L’arrêté préfectoral 20 ha est revenu «sur le tapis»

La Fédération départementale des chasseurs (FDC) de la Nièvre s’est déroulée dans une ambiance houleuse, samedi 16 avril, au Centrexpo de Nevers. Certains adhérents ont remis en question l’adoption de l’arrêté préfectoral de l’an dernier, approuvée lors de l’AG 2015, qui impose un passage de 5 ha à 20 ha minimum pour les chasses aux cervidés et sangliers.
Par Emmanuel Coulombeix
Selon le président Etienne Berger, «les statuts de la FDC nous ont obligé à remettre la question à l’ordre du jour puisqu’il suffit de 50 adhérents pour en faire la demande». Du coup, la validation de l’arrêté préfectoral, qui avait été normalement faite lors de la précédente AG, au titre des missions de service public de la fédération, est revenue sur le tapis, la semaine passée.

Et, malgré des débats enfiévrés et particulièrement tendus, la validation a été re-confirmée, à 65% des votants. Ce qui n’empêche pas Etienne Berger de faire part de son dépit : «alors qu’il y avait le président du Conseil départemental, celui de la Chambre d’agriculture et un député à la tribune, certains se sont crus obligés de vociférer et d’insulter, certainement pour justifier de placer des représentants dans le renouvellement de la moitié du Conseil d’administration, en fin de réunion» envisage-t-il. De fait, plus tard, l’opposition interne au président Berger a obtenu 5 des 8 sièges mis en jeu.

Recomposer les territoires de chasse
Ce qui ne passe pas, dans ce dossier, c’est que la modification, qui découle de l’arrêté préfectoral, au Schéma départemental cynégétique, entraîne une obligation de recomposer des dizaines de territoires de chasse dans la Nièvre.

En passant de 5 ha à 20 ha le seuil minimal pour les chasses de cervidés et de sangliers, l’administration, à la demande de la Fédération des chasseurs, pourra retoquer les demandes de plan de chasse et de gestion de ces territoires. Un agriculteur de Nolay a dénoncé, face à la tribune, une volonté de «détruire la chasse dans la Nièvre et de priver les chasseurs de leurs territoires». Une «balle dans le pied» selon certains adhérents -une vingtaine- présents au Centrexpo de Nevers.

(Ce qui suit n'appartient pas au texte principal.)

(** ** Pages *)

(** [tdb_ext()]: the offset of the descriptor of an extent. *)
Definition tdb_ext (t : Tdb) (o : Z) : Z :=
  let e := TDB_EXT_O o in if e =? 0 then e + TDB_HDR_SZ t else e.

(** The bitmap of the extent [e] is at the start of it. *)
Definition get_bmp (t : Tdb) (id : Z) : list Z := default (replicate TDB_BLK_BMP_2L 0) (bmp t !! id).

Definition set_bmp_bit (i : nat) (r : Z) (b : list Z) : list Z :=
  <[i := Z.lor (default 0 (b !! i)) (2 ^ r)]> b.

(** [ffz()]: the first bit that is not set. *)
Fixpoint ffz_loop (fuel : nat) (w i : Z) : Z :=
  match fuel with
  | O => i
  | S fuel => if Z.testbit w i then ffz_loop fuel w (i + 1) else i
  end.
Definition ffz (w : Z) : Z := ffz_loop 64 w 0.

(** The loop over the words of a bitmap: the word and the bit; [None] is the full bitmap. *)
Fixpoint blk_ext_loop (fuel : nat) (b : list Z) (i : nat) : option (nat * Z) :=
  match fuel with
  | O => None
  | S fuel =>
      let r := default 0 (b !! i) in
      if Z.lxor r (2 ^ 64 - 1) =? 0 then blk_ext_loop fuel b (S i)
      else Some (i, ffz r)
  end.

(** [e] is the offset of an extent descriptor. *)
Definition __tdb_alloc_blk_ext (e : Z) : TM Z :=
  t <~ sm_get;;
  let id := TDB_EXT_ID e in
  match blk_ext_loop TDB_BLK_BMP_2L (get_bmp t id) 0 with
  | None => sm_ret 0
  | Some (i, r) =>
      sm_mod (set_bmp (<[id := set_bmp_bit i r (get_bmp t id)]> (bmp t)));;;
      if (i =? 0)%nat && (r =? 0) then
        if TDB_EXT_O e =? 0 then sm_ret (sizeof_TdbExt + TDB_HDR_SZ t)
        else sm_ret (sizeof_TdbExt + TDB_EXT_O e)
      else sm_ret (TDB_EXT_O e + (Z.of_nat i * BITS_PER_LONG + r) * TDB_BLK_SZ)
  end.

(** From the label [allocated]. *)
Definition blk_allocated (g_nwb rptr : Z) : TM Z :=
  (if g_nwb <=? rptr then sm_mod (set_nwb (rptr + TDB_BLK_SZ)) else sm_ret tt);;;
  sm_ret (TDB_HTRIE_DALIGN rptr).

(** A new extent at the offset [e]. *)
Definition blk_new_extent (g_nwb e : Z) : TM Z :=
  t <~ sm_get;;
  if e =? dbsz t then sm_ret 0
  else
    bug_on (dbsz t <? e);;;
    rptr <~ __tdb_alloc_blk_ext e;;
    bug_on (rptr =? 0);;;
    blk_allocated g_nwb rptr.

Definition tdb_alloc_blk : TM Z :=
  t <~ sm_get;;
  let g_nwb := nwb t in
  let e := tdb_ext t g_nwb in
  if negb (mask_low 21 g_nwb =? 0) then
    rptr <~ __tdb_alloc_blk_ext e;;
    if negb (rptr =? 0) then blk_allocated g_nwb rptr
    else blk_new_extent g_nwb (e + TDB_EXT_SZ)
  else blk_new_extent g_nwb e.

(** ** Index nodes and data blocks *)

Definition get_cpu (cpu : nat) : TM TdbPerCpu := fun t =>
  match pcpu t !! cpu with Some p => Ok (p, t) | None => Bug end.

Definition set_i_wcl (cpu : nat) (v : Z) : TM unit :=
  p <~ get_cpu cpu;; sm_mod (fun t => set_pcpu (<[cpu := MkPcpu v (d_wcl p)]> (pcpu t)) t).
Definition set_d_wcl (cpu : nat) (v : Z) : TM unit :=
  p <~ get_cpu cpu;; sm_mod (fun t => set_pcpu (<[cpu := MkPcpu (i_wcl p) v]> (pcpu t)) t).

Definition tdb_htrie_init_bucket (b : Z) : TM unit := wr64 b 0;;; wr64 (b + 8) 0.

(** The offset, or 0, and [*len]. *)
Definition tdb_alloc_data (cpu : nat) (len : Z) (bucket_hdr : bool) : TM (Z * Z) :=
  t <~ sm_get;;
  let hdr_len := (if bucket_hdr then sizeof_TdbBucket else 0)
                 + (if TDB_HTRIE_VARLENRECS t then sizeof_TdbVRec else sizeof_TdbFRec) in
  let res_len := TDB_HTRIE_DALIGN (len + hdr_len) in
  p <~ get_cpu cpu;;
  let finish (rptr res_len len : Z) : TM (Z * Z) :=
    bug_on (negb (TDB_HTRIE_DALIGN rptr =? rptr));;;
    let new_wcl := rptr + res_len in
    bug_on (negb (TDB_HTRIE_DALIGN new_wcl =? new_wcl));;;
    set_d_wcl cpu new_wcl;;;
    if bucket_hdr then tdb_htrie_init_bucket rptr;;; sm_ret (rptr + sizeof_TdbBucket, len)
    else sm_ret (rptr, len) in
  let rptr := d_wcl p in
  if (mask_low 12 rptr =? 0) || (TDB_BLK_O rptr <? TDB_BLK_O (rptr + res_len)) then
    rptr <~ tdb_alloc_blk;;
    if rptr =? 0 then sm_ret (0, len)
    else
      let max_data_len := TDB_BLK_SZ - mask_low 12 rptr in
      if max_data_len <? res_len then finish rptr max_data_len (max_data_len - hdr_len)
      else finish rptr res_len len
  else finish rptr res_len len.

Definition tdb_alloc_index (cpu : nat) : TM Z :=
  p <~ get_cpu cpu;;
  let finish (rptr : Z) : TM Z :=
    bug_on (negb (TDB_HTRIE_IALIGN rptr =? rptr));;;
    set_i_wcl cpu (rptr + sizeof_TdbHtrieNode);;;
    sm_ret rptr in
  let rptr := i_wcl p in
  if (mask_low 12 rptr =? 0) || (TDB_BLK_O rptr <? TDB_BLK_O (rptr + sizeof_TdbHtrieNode - 1)) then
    rptr <~ tdb_alloc_blk;;
    if rptr =? 0 then sm_ret 0 else finish rptr
  else finish rptr.

(** ** Initialisation *)

Definition set_blks (n : nat) (b : list Z) : list Z :=
  fold_left (fun b j => set_bmp_bit (j / 64) (Z.of_nat (j mod 64)) b) (seq 0 n) b.

(** A new file: zeroed, with the pages of the header in use; [None] are the errors. *)
Definition tdb_init_mapping (db_size rlen : Z) : option Tdb :=
  if (TDB_MAX_DB_SZ <? db_size) || (TDB_BLK_SZ / 2 <? rlen) then None
  else
    let t := MkTdb db_size rlen 0 [] ∅ ∅ in
    let hdr_sz := TDB_BLK_ALIGN (TDB_HDR_SZ t + sizeof_TdbExt + sizeof_TdbHtrieNode) in
    Some (MkTdb db_size rlen hdr_sz [] {[0 := set_blks (Z.to_nat (hdr_sz / TDB_BLK_SZ)) (replicate TDB_BLK_BMP_2L 0)]} ∅).

Fixpoint init_cpus (n : nat) : TM (list TdbPerCpu) :=
  match n with
  | O => sm_ret []
  | S n =>
      i <~ tdb_alloc_blk;; d <~ tdb_alloc_blk;;
      l <~ init_cpus n;; sm_ret (MkPcpu i d :: l)
  end.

Contre la «chasse à courre en 4x4 !»
En réponse, Etienne Berger justifie de cette position prise par la FDC l’an dernier. «Interdire la chasse aux grands animaux (chevreuils, sangliers, cerfs) dans des ilôts de moins de 20 ha se justifie à la fois par des critères de sécurité, d’éthique, de gestion des dégâts et de vivre-ensemble   ! Il s’agit de s’adapter à l’évolution des nouvelles technologies, à la possibilité d’équiper les chiens de colliers reliés aux satellites quand le territoire est émietté et de transformer l’exercice en véritable chasse à courre en voiture».

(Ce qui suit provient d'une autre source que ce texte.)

(* ===== verification/HtrieSpec.v ===== *)
(** * Tempesta DB: the trie is a multimap

    Tables with records of a fixed size that is more than 48 bytes (the tables of clients and of
    sessions): a data block has one record.  While index nodes are in the lower half of the
    file, insertion never hits a BUG and never fails, a record is never moved, and
    [tdb_rec_get()] with [tdb_rec_next()] enumerate the records of a key in the order of
    their insertion ([tdb_trie_multimap]).  [tdb_rec_get_alloc()] finds the first record that its caller
    accepts or adds one ([tdb_get_alloc_first]; the interface [GetAllocTable] is what clients of a table
    are proved against); [tdb_entry_walk()] visits all records ([tdb_walk_complete]). *)

From S2P Require Import Prelude Tdb Htrie HtrieInv.

#[local] Open Scope Z_scope.

(** ** The operations *)

Lemma ralign_8 n : TDB_HTRIE_RALIGN (8 + n) = 8 + TDB_HTRIE_RALIGN n.
Proof.
  unfold TDB_HTRIE_RALIGN. rewrite !mask_high_mod by lia. change (2 ^ 3) with 8.
  replace (8 + n + 7) with (n + 7 + 1 * 8) by lia. rewrite Z.mod_add by lia. lia.
Qed.

Lemma mod8_add x y : x mod 8 = 0 -> y mod 8 = 0 -> (x + y) mod 8 = 0.
Proof. intros H1 H2. by rewrite Z.add_mod, H1, H2. Qed.

(** The words of the data of a record. *)
Definition data_ok (t : Tdb) (data : option (list Z)) : Prop :=
  match data with Some ws => 8 * zlen ws = TDB_HTRIE_RALIGN (rec_len t) | None => True end.

Lemma create_rec_spec m G t base s key data : alloc_ok m G t -> big_table t -> data_ok t data -> G !! base = Some s -> base mod 128 = 0 ->
  sizeof_TdbBucket + rsize t <= s -> word t (base + 16) = 0 ->
  exists t', tdb_htrie_create_rec (base + sizeof_TdbBucket) key data (rec_len t) t = Ok (base + 16, t') /\ mem_only t t' /\
    (forall x, ~ base + 16 <= x < base + 16 + rsize t -> word t' x = word t x) /\ word t' (base + 16) = key /\
    forall ws j w, data = Some ws -> ws !! j = Some w -> word t' (base + 24 + 8 * Z.of_nat j) = w.
Proof.
  intros Hok Hbig Hdata Hb Hal Hs Hw. unfold sizeof_TdbBucket in *. destruct (rsize_bounds t Hbig) as (Hr & Hr8 & _).
  assert (Hb8 : base mod 8 = 0) by (by apply mod_64_8, mod_128_64).
  assert (Hin : forall y, 0 <= y -> y mod 8 = 0 -> y + 8 <= rsize t -> in_map t (base + 16 + y) = true).
  { intros y Hy Hy8 Hys. apply (region_in_map m G t Hok base s); [done | lia | lia |]. by repeat apply mod8_add. }
  unfold tdb_htrie_create_rec, sm_bind, sm_get. unfold get_key.
  assert (Hin0 : in_map t (base + 16) = true) by (rewrite <- (Z.add_0_r (base + 16)); apply Hin; [lia | done | lia]).
  rewrite rd64_ok, Hw by done. cbn [Z.eqb negb bug_on]. unfold sm_ret. rewrite wr64_ok by done. rewrite big_fixed by done.
  set (t1 := upd t (base + 16) key). destruct data as [ws|].
  - simpl in Hdata. unfold sizeof_rec. rewrite big_fixed by done. unfold sizeof_TdbFRec.
    assert (Hrs : rsize t = 8 + 8 * zlen ws) by (unfold rsize, sizeof_TdbFRec; rewrite ralign_8; lia).
    rewrite take_ge by (unfold zlen in *; rewrite <- Hdata, Z.mul_comm, Z.div_mul by lia; lia).
    destruct (wr_words_ok ws (base + 16 + 8) t1) as (t2 & Hrun & Hm & Hin2 & Hout).
    { intros j Hj. rewrite (in_map_mem_only t) by (subst t1; auto). replace (base + 16 + 8 + 8 * j) with (base + 16 + (1 + j) * 8) by lia.
      apply Hin; [lia | by apply Z.mod_mul | lia]. }
    rewrite Hrun. exists t2. split_and!; [done | by apply (mem_only_trans t t1); [subst t1; auto |] | | |].
    + intros x Hx. rewrite Hout by lia. subst t1. rewrite word_upd. by destruct (decide _); [lia |].
    + rewrite Hout by lia. subst t1. rewrite word_upd. by destruct (decide _).
    + intros ws' j w [= <-] Hj. rewrite <- (Hin2 j w Hj). f_equal. lia.
  - exists t1. split_and!; [done | subst t1; auto | | |].
    + intros x Hx. subst t1. rewrite word_upd. by destruct (decide _); [lia |].
    + subst t1. rewrite word_upd. by destruct (decide _).
    + intros ws j w [=].
Qed.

Le président pointe «les algarades répétées entre les équipes en 4x4» qui ont été constatées. Non seulement, malgré la fronde, l’arrêté préfectoral a été «re-confirmé» par «la sagesse du scrutin», mais encore l’a-t-il été «à 2/3 contre 1/3» constate Etienne Berger. Et qui plus est   : «non seulement l’administration ne reviendra pas dessus mais la fédération départementale est imitée par d’autres, que ce soit dans le Cher, la Saône-et-Loire ou l’Allier, où cela se fait calmement car tout le monde comprend  !»

Pour la FDSEA 58, vigilance sur le risque de dégâts supplémentaires...

Stéphane Aurousseau, le président de la FDSEA 58, réagit à la validation de l’arrêté 20 ha par la Fédération des chasseurs de la Nièvre. «C’est la mise en application de cet arrêté de l’année dernière, pour l’élaboration des plans de chasse de cette année, qui remet en question les chasses sur les territoires de moins de 20 ha.

Nous, notre inquiétude, même si nous ne nous mêlons pas officiellement des relations internes à la Fédération des chasseurs, c’est que si les plans de chasse ne sont plus acceptés en-deçà de ce seuil, il y a des endroits où le gros gibier va se réfugier et ne sera plus chassé.

A la FDSEA, nous comprenons la logique de cette mesure dans son aspect sécuritaire, encore que le petit gibier pourra être chassé au-dessous des 20 ha, mais quand la pression de chasse diminue sur un territoire, c’est là que les dégâts augmentent. Si les dégâts aux cultures devaient augmenter par endroits, la seule solution, ce seraient les battues administratives, mais nous ne pourrons pas en faire trois par mois...

Nous ne nous immisçons pas dans la vie des chasseurs mais nous exprimons nos craintes  : il faut être lucides  ! Qui dit pression de chasse en baisse, dit augmentation du gibier et dit augmentation des dégâts. Et dans ce cas, nous, agriculteurs, nous commençons à nous agacer !»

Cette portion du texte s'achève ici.